Maurie Markman, MD
Editor-in-Chief of OncologyLive
Senior vice president for Clinical Affairs and National Director for Medical Oncology
Cancer Treatment Centers of America, Eastern Regional Medical Center
A recent commentary in The New England Journal of Medicine
regarding the theoretical use of the FDA-approved antineoplastic bexarotene to treat Alzheimer disease1
based on provocative preclinical data2,3
highlights a complex topic in the management of patients with progressive serious illnesses, including cancer, where no standard therapy of known clinical utility is available.
The matter to be highlighted here is not the critically important question of who should pay for such therapy when considered for off-label use, but rather the even more difficult issue of who should decide whether it is ethically valid to even consider such an approach in a patient with a very serious medical illness.
In their commentary, Lowenthal et al noted that "… the proper exercise of clinical judgment should certainly lead physicians to counsel patients and families that it is premature to prescribe bexarotene for this purpose. Even if patients and families are willing to take the risks for the potential benefit, the physician’s answer should be no." The commentators add, "Recommendations for the situation today should be clear and unequivocal: Bexarotene should not be prescribed before any human tests have been completed."1
But is this statement the only ethically acceptable response to this difficult situation? Is it truly appropriate to unequivocally conclude that it is the physician who should decide and simply answer "no"? What is wrong with an alternative interpretation that it is the patient who has the ultimate authority to decide?
It is critical to note here that there is no intent to suggest physicians should encourage the use of completely unproven therapeutics, or even that it is necessary for a physician to specifically bring up the topic for discussion. Further, if a patient in a desperate clinical situation elects to consider such an option, it is appropriate that any reservations a physician has should be clearly, even forcefully, expressed.
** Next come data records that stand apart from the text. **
(* ===== verification/Snapshot.v ===== *)
(** * Chandy-Lamport snapshots (src/internal/snapshot/chandy_lamport.go,
    src/internal/snapshot/verifier.go)

    The coordinator keeps, for every process and every snapshot, the captured
    local state and the messages recorded on each incoming channel, and
    assembles a global snapshot when every process has received a marker on
    every channel.  Calls out of the coordinator (markers, completion) are
    collected as outputs. *)
From stdpp Require Import gmap strings list pretty.
From S2P Require Import Prelude Matrix Events VClock HoldBack Process.

(** ** Data *)

(** [type SnapshotRole int]. *)
Inductive SnapshotRole := NotParticipating | Initiator | Participant | Done.

#[export] Instance SnapshotRole_eq_dec : EqDecision SnapshotRole.
Proof. solve_decision. Defined.

(** A captured state is an [interface{}]: nil, a process state, a generic map
    with the clock under ["vectorClock"] (if that is one), or anything else. *)
Inductive local_state :=
  | LNil
  | LProcess (ps : ProcessState)
  | LMap (vectorClock : option (gmap string N))
  | LOther.

Record SMessage := {
  sID : string;
  sFrom : string;
  sTo : string;
  sData : any;
  sIsMarker : bool;
  sSnapshotID : string;
  sSenderVC : option (gmap string N)
}.

Record ChannelState := { csFrom : string; csMessages : list SMessage; csFinalized : bool }.

Record LocalSnapshot := {
  lsProcessID : string;
  lsLocalState : local_state;
  lsRecordedChans : gmap string ChannelState;
  lsFinalized : bool;
  lsSnapshotID : string;
  lsSnapshotTime : Z
}.

Record GlobalSnapshot := {
  gsSnapshotID : string;
  gsInitiatorID : string;
  gsStartTime : Z;
  gsLocalStates : gmap string LocalSnapshot;
  gsComplete : bool
}.

Record procSnapState := {
  role : SnapshotRole;
  localState : local_state;
  recordedChans : gmap string ChannelState
}.

Record processSnapshot := { peers : list string; perSnap : gmap string procSnapState }.

(** The calls the coordinator makes. *)
Inductive output :=
  | SendMarker (from to snapshotID : string)
  | Complete (snapshotID : string).

#[export] Instance output_eq_dec : EqDecision output.
Proof. solve_decision. Defined.

Record SnapshotCoordinator := {
  snapshots : gmap string GlobalSnapshot;
  procStates : gmap string processSnapshot;
  outputs : list output
}.

Definition NewCoordinator : SnapshotCoordinator :=
  {| snapshots := ∅; procStates := ∅; outputs := [] |}.

Definition set_snapshots (c : SnapshotCoordinator) s := {| snapshots := s;
  procStates := procStates c; outputs := outputs c |}.
Definition set_procs (c : SnapshotCoordinator) p := {| snapshots := snapshots c;
  procStates := p; outputs := outputs c |}.
Definition emit (c : SnapshotCoordinator) (os : list output) := {| snapshots := snapshots c;
  procStates := procStates c; outputs := outputs c ++ os |}.
(** Only the graph's goroutine writes it. *)
Lemma graph_frame s op : (∀ quit, op ≠ OGraph quit) → causalGraph (sim_exec now s op) = causalGraph s.
Proof.
  intros Hop. destruct op; simpl; try done; try (by exfalso; eapply Hop).
  - unfold SpawnProcess. by repeat case_match.
  - unfold KillProcess. by repeat case_match.
  - unfold SendMessage. by repeat case_match.
  - unfold BroadcastMessage. by repeat case_match.
  - unfold InternalEvent. by repeat case_match.
  - unfold TriggerSnapshot. by repeat case_match.
  - unfold Stop. by case_match.
  - unfold forward_step. by repeat case_match.
  - unfold deliver_step, set_object. by repeat case_match.
  - unfold process_step, set_object. by repeat case_match.
Qed.

Lemma bus_frame s op : bus_le (bus (world s)) (bus (world (sim_exec now s op))).
Proof.
  destruct op; try (by apply (sim_exec_le now)); simpl.
  - unfold SpawnProcess. case_bool_decide; [done|]. destruct (64 <? _); [done|].
    destruct (processes s !! cfgID c); [done|]. destruct (_ <=? _); [done|].
    unfold spawn. simpl.
    match goal with |- context [coord_call ?w ?f] => destruct (coord_call_spec w f) as (_&_&_&_&Hbus) end.
    etrans; [exact Hbus|]. apply publish_le. intros m. apply event_id_not_send.
  - unfold KillProcess. case_match; [|done]. simpl.
    match goal with |- context [coord_call ?w ?f] => destruct (coord_call_spec w f) as (_&_&_&_&Hbus) end.
    etrans; [exact Hbus|]. apply publish_le. intros m. apply event_id_not_send.
Qed.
After all, a major component of effective physician/patient communication in difficult situations is a willingness to openly and honestly discuss risks and benefits associated with possible medical approaches to disease management.
However, if an individual patient facing a debilitating illness or progressive cancer wishes to consider using an FDA-approved drug for an off-label indication when the approach has a rational basis, such as strong preclinical laboratory support or preliminary evidence of utility in an early-phase clinical trial, and appears to be associated with acceptable risk—or at least a well-known toxicity profile based on prior clinical investigation—by what ethical authority does a physician have the right to answer "no"?
And specifically in the cancer arena, where it has become remarkably common to see reports of novel strategies favorably impacting molecularly defined subsets of cancers in individual patients labeled as having untreatable malignancies, how can we be so smug as to believe we know all the answers?
After all, under that reasoning, was it not rather crazy or ridiculous to even consider giving that initial patient with an advanced therapy-resistant gastrointestinal stromal tumor the drug imatinib simply because there was a theoretical reason to believe that the cancer appeared to possess the same molecular abnormality as seen in chronic myeloid leukemia?4
Or to administer crizotinib based solely on preclinical data to the young man with progressive untreatable lung cancer who was found to have a novel ROS1
Of course, in both cases, major clinically relevant responses were observed. Should the treating oncologist have simply answered "no" when the question of the use of these drugs was raised?
One would hope that the physician community has learned something important from these and other experiences: that our own beliefs regarding how clinical innovation should be undertaken—or what is right for an individual patient— might not always be correct. And in these situations, if the patient has been provided with sufficient information by the physician and others to fully understand the possible risks, including serious side effects that may remain quite undefined, why should it not be that individual who decides whether potential clinical benefit, no matter how uncertain this may be, can justify that risk?
Lowenthal J, Hull SC, Pearson SD. The ethics of early evidence—preparing for a possible breakthrough in Alzheimer’s disease. N Engl J Med. 2012; 367(6):488-490.
Cramer PE, Cirrito JR, Wesson DW, et al. ApoE-directed therapeutics rapidly clear b-amyloid and reverse deficits in AD mouse models [published online ahead of print February 9, 2012]. Science. 2012; 335(6075):1503-1506. doi: 10.1126/science.1217697.
LaFerla FM. Preclinical success against Alzheimer’s disease with an old drug. N Engl J Med. 2012; 367(6):570-572.
Joensuu H, Roberts PJ, Sarlomo-Rikala M, et al. Effect of the tyrosine kinase inhibitor STI571 in a patient with a metastatic gastrointestinal stromal tumor. N Engl J Med. 2001;344(14):1052-1056.
Bergethon K, Shaw AT, Ou SH, et al. ROS1 rearrangements define a unique molecular class of lung cancers [published online head of print January 3, 2012). J Clin Oncol. 2012;30(8):863-870. doi: 10.1200/JCO.2011.35.6345.